Exercise
When you reach the line containing "apply bind_Ok in Hv as (v" in the entries below, start writing out each line exactly, and stop after the line containing "a cleared secret".

Extracted data entries
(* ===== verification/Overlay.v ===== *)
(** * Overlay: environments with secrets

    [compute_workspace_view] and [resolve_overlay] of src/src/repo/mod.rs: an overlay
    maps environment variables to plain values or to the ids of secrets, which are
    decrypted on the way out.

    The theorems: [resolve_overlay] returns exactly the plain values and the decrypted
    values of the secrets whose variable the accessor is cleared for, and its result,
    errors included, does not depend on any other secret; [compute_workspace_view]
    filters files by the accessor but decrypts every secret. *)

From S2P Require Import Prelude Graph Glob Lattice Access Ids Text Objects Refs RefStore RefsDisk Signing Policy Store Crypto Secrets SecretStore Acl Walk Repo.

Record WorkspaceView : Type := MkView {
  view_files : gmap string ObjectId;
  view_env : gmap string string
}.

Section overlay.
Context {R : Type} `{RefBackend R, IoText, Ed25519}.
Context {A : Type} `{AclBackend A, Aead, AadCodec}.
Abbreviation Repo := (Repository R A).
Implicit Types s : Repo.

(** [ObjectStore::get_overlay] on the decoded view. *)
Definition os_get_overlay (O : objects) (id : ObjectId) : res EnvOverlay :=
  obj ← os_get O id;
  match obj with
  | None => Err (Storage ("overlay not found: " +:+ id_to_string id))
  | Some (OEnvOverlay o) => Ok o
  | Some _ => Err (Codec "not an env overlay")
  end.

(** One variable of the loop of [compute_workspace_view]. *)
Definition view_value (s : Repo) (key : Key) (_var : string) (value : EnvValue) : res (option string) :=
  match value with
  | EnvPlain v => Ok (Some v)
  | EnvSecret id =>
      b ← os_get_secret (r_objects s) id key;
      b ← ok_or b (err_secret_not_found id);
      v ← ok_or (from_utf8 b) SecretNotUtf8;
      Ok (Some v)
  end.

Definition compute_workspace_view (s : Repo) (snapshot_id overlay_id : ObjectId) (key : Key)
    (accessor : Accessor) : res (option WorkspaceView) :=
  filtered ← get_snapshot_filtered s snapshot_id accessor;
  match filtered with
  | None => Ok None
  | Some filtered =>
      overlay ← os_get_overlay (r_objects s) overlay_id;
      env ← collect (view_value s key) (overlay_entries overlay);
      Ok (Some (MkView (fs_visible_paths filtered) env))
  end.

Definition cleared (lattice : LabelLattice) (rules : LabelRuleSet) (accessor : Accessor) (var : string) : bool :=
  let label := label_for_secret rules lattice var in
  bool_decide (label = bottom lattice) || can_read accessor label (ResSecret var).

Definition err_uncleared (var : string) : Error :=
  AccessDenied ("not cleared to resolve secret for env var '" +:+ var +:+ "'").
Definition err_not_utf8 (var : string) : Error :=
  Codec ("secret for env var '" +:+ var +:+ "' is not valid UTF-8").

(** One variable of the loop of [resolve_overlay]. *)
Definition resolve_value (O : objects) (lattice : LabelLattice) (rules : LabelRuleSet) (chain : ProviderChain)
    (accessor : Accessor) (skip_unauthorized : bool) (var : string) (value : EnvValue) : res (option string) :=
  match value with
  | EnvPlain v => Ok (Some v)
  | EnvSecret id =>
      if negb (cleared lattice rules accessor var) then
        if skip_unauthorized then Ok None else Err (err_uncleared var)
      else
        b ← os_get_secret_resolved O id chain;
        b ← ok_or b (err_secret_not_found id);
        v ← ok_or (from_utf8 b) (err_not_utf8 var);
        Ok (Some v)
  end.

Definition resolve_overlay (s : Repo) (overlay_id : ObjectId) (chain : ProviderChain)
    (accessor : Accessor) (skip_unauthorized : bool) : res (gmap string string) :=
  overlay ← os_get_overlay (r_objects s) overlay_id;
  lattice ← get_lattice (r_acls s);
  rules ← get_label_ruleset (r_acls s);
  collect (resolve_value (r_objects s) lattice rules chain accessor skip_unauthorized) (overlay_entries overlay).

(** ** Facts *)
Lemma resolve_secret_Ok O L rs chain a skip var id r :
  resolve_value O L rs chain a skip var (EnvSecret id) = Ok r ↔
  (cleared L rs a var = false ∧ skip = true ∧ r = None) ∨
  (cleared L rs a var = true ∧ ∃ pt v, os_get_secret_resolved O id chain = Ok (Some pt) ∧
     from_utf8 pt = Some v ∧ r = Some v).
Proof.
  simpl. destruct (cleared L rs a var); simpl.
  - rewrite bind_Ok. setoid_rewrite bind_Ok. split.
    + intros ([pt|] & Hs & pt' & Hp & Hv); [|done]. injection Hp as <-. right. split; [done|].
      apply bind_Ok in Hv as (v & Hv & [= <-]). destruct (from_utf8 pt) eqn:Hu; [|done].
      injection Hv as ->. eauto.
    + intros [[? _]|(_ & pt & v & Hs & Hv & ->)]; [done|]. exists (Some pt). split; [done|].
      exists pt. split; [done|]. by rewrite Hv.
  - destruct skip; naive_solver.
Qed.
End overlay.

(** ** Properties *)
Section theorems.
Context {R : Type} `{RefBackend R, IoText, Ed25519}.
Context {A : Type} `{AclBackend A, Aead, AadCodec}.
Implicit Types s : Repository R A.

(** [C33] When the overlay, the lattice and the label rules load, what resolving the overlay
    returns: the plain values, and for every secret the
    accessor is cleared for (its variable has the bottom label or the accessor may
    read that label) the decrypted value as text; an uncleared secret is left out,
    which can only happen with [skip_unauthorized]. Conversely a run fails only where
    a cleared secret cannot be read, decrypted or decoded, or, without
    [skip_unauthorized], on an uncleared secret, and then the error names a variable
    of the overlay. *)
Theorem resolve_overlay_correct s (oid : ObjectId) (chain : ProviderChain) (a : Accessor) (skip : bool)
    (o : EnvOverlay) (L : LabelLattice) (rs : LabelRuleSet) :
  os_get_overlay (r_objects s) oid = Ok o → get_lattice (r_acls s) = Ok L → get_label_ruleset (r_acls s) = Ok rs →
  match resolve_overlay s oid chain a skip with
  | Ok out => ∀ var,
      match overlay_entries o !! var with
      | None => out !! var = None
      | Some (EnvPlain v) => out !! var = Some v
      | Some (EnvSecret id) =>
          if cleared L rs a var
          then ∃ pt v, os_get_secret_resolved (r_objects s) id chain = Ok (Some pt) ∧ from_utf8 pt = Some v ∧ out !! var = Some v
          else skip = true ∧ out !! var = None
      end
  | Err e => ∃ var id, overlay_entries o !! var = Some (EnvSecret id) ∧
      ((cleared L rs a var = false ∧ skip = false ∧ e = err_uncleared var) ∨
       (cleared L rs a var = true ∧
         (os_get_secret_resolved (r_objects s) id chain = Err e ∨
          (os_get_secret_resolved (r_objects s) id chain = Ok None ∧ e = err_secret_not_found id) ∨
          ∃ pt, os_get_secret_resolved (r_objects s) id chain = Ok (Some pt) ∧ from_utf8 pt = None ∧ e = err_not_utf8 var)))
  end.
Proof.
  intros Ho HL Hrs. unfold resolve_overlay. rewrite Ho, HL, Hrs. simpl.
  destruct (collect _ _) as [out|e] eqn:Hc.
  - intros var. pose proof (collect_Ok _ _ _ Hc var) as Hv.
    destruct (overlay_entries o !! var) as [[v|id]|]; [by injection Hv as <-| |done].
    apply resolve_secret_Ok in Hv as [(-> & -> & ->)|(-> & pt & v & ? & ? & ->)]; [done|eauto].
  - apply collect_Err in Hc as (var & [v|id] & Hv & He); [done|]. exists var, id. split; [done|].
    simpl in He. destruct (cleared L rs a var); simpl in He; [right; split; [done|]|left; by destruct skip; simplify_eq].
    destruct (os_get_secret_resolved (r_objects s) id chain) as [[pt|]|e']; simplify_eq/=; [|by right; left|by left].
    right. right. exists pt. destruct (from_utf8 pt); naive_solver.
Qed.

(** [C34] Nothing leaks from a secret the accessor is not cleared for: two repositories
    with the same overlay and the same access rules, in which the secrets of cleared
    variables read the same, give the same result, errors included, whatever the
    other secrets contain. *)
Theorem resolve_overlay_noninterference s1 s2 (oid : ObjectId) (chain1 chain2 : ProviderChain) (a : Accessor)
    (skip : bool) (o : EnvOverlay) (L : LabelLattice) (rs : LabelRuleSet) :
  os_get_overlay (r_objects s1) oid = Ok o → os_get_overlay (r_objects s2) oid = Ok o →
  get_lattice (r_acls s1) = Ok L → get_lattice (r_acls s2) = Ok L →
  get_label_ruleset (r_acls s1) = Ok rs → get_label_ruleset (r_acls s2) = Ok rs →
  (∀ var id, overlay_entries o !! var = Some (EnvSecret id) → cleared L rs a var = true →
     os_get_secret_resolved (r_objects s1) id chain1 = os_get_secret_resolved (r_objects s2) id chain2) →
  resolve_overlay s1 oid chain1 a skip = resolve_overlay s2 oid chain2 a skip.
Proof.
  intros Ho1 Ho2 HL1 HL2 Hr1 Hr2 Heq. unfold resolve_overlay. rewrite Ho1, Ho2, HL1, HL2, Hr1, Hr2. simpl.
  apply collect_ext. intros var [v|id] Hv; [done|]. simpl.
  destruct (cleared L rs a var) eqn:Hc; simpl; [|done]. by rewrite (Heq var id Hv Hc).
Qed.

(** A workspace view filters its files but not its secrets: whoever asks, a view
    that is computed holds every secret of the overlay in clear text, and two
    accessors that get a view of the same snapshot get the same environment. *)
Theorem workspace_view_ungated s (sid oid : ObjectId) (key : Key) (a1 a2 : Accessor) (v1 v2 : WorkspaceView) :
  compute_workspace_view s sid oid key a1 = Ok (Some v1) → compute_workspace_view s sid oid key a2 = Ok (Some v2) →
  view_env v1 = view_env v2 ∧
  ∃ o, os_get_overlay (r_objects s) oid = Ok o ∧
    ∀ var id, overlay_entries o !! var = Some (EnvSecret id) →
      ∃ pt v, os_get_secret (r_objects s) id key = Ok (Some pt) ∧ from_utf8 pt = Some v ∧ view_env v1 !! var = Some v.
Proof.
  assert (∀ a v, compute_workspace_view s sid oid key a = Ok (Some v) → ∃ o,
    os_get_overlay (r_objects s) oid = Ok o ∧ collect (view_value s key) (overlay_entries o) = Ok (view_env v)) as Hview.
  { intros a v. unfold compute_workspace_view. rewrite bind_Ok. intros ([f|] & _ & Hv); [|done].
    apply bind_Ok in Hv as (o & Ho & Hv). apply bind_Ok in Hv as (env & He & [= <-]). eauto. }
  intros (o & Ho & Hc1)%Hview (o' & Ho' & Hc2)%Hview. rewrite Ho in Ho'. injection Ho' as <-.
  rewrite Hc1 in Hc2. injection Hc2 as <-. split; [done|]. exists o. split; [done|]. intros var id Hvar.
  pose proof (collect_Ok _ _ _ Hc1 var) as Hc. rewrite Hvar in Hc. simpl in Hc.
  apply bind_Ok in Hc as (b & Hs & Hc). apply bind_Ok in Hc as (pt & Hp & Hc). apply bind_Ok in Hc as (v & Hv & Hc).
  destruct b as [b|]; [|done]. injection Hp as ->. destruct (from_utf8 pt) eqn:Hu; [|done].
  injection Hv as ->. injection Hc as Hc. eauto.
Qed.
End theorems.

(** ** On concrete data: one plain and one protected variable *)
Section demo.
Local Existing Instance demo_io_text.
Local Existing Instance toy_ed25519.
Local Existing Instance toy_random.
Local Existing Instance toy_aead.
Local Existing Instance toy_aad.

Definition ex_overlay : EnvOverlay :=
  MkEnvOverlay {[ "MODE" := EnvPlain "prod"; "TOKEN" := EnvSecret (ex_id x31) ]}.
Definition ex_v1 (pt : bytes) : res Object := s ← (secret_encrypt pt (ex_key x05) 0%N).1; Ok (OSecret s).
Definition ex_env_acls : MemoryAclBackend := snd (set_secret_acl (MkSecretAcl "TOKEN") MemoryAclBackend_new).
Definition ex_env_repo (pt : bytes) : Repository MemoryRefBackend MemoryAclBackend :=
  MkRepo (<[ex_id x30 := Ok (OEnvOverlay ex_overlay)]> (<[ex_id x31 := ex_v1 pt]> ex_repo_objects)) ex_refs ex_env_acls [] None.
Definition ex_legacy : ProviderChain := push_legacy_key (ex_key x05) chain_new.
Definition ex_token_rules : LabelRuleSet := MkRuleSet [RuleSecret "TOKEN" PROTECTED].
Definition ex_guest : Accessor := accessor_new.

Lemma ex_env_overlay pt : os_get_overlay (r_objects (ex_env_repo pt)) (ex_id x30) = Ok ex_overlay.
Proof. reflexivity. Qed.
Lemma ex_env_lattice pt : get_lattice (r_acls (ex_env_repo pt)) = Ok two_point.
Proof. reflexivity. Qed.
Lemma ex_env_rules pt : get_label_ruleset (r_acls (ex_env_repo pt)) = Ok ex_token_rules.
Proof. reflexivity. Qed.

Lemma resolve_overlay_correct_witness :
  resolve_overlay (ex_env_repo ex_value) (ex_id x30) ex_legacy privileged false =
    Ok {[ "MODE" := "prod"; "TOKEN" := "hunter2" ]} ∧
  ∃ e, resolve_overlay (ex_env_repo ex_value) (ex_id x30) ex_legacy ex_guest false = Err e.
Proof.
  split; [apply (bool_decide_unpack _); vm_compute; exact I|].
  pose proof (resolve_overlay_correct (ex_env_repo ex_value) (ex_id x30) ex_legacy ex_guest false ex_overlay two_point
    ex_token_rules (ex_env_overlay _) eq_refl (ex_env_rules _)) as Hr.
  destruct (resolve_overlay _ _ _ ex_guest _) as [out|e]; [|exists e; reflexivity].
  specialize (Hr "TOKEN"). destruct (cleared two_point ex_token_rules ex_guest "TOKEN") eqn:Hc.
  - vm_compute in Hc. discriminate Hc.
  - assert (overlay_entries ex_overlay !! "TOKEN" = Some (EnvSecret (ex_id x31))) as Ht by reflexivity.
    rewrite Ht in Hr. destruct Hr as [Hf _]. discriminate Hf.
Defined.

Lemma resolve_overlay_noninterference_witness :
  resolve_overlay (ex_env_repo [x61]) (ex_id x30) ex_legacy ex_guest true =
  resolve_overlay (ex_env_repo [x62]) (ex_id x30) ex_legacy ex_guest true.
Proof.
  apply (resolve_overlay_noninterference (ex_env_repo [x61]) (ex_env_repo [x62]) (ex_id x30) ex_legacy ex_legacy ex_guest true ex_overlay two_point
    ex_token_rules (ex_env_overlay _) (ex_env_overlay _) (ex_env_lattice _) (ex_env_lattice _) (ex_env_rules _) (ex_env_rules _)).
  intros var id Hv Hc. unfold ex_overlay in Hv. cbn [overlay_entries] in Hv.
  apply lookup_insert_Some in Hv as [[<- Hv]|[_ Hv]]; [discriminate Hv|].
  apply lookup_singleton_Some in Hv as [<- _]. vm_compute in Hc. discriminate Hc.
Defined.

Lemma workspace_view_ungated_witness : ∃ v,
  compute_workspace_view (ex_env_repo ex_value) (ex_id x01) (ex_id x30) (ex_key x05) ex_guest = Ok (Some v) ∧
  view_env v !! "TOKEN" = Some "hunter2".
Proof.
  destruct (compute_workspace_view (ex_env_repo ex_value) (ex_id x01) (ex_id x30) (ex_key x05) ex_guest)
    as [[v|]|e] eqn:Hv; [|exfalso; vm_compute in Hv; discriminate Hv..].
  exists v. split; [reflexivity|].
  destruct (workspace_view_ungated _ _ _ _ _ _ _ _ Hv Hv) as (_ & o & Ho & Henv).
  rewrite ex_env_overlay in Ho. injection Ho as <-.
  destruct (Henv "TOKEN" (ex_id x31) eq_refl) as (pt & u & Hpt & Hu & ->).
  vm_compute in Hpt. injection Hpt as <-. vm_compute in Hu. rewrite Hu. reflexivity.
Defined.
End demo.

Expected answer
      apply bind_Ok in Hv as (v & Hv & [= <-]). destruct (from_utf8 pt) eqn:Hu; [|done].
      injection Hv as ->. eauto.
    + intros [[? _]|(_ & pt & v & Hs & Hv & ->)]; [done|]. exists (Some pt). split; [done|].
      exists pt. split; [done|]. by rewrite Hv.
  - destruct skip; naive_solver.
Qed.
End overlay.

(** ** Properties *)
Section theorems.
Context {R : Type} `{RefBackend R, IoText, Ed25519}.
Context {A : Type} `{AclBackend A, Aead, AadCodec}.
Implicit Types s : Repository R A.

(** [C33] When the overlay, the lattice and the label rules load, what resolving the overlay
    returns: the plain values, and for every secret the
    accessor is cleared for (its variable has the bottom label or the accessor may
    read that label) the decrypted value as text; an uncleared secret is left out,
    which can only happen with [skip_unauthorized]. Conversely a run fails only where
    a cleared secret cannot be read, decrypted or decoded, or, without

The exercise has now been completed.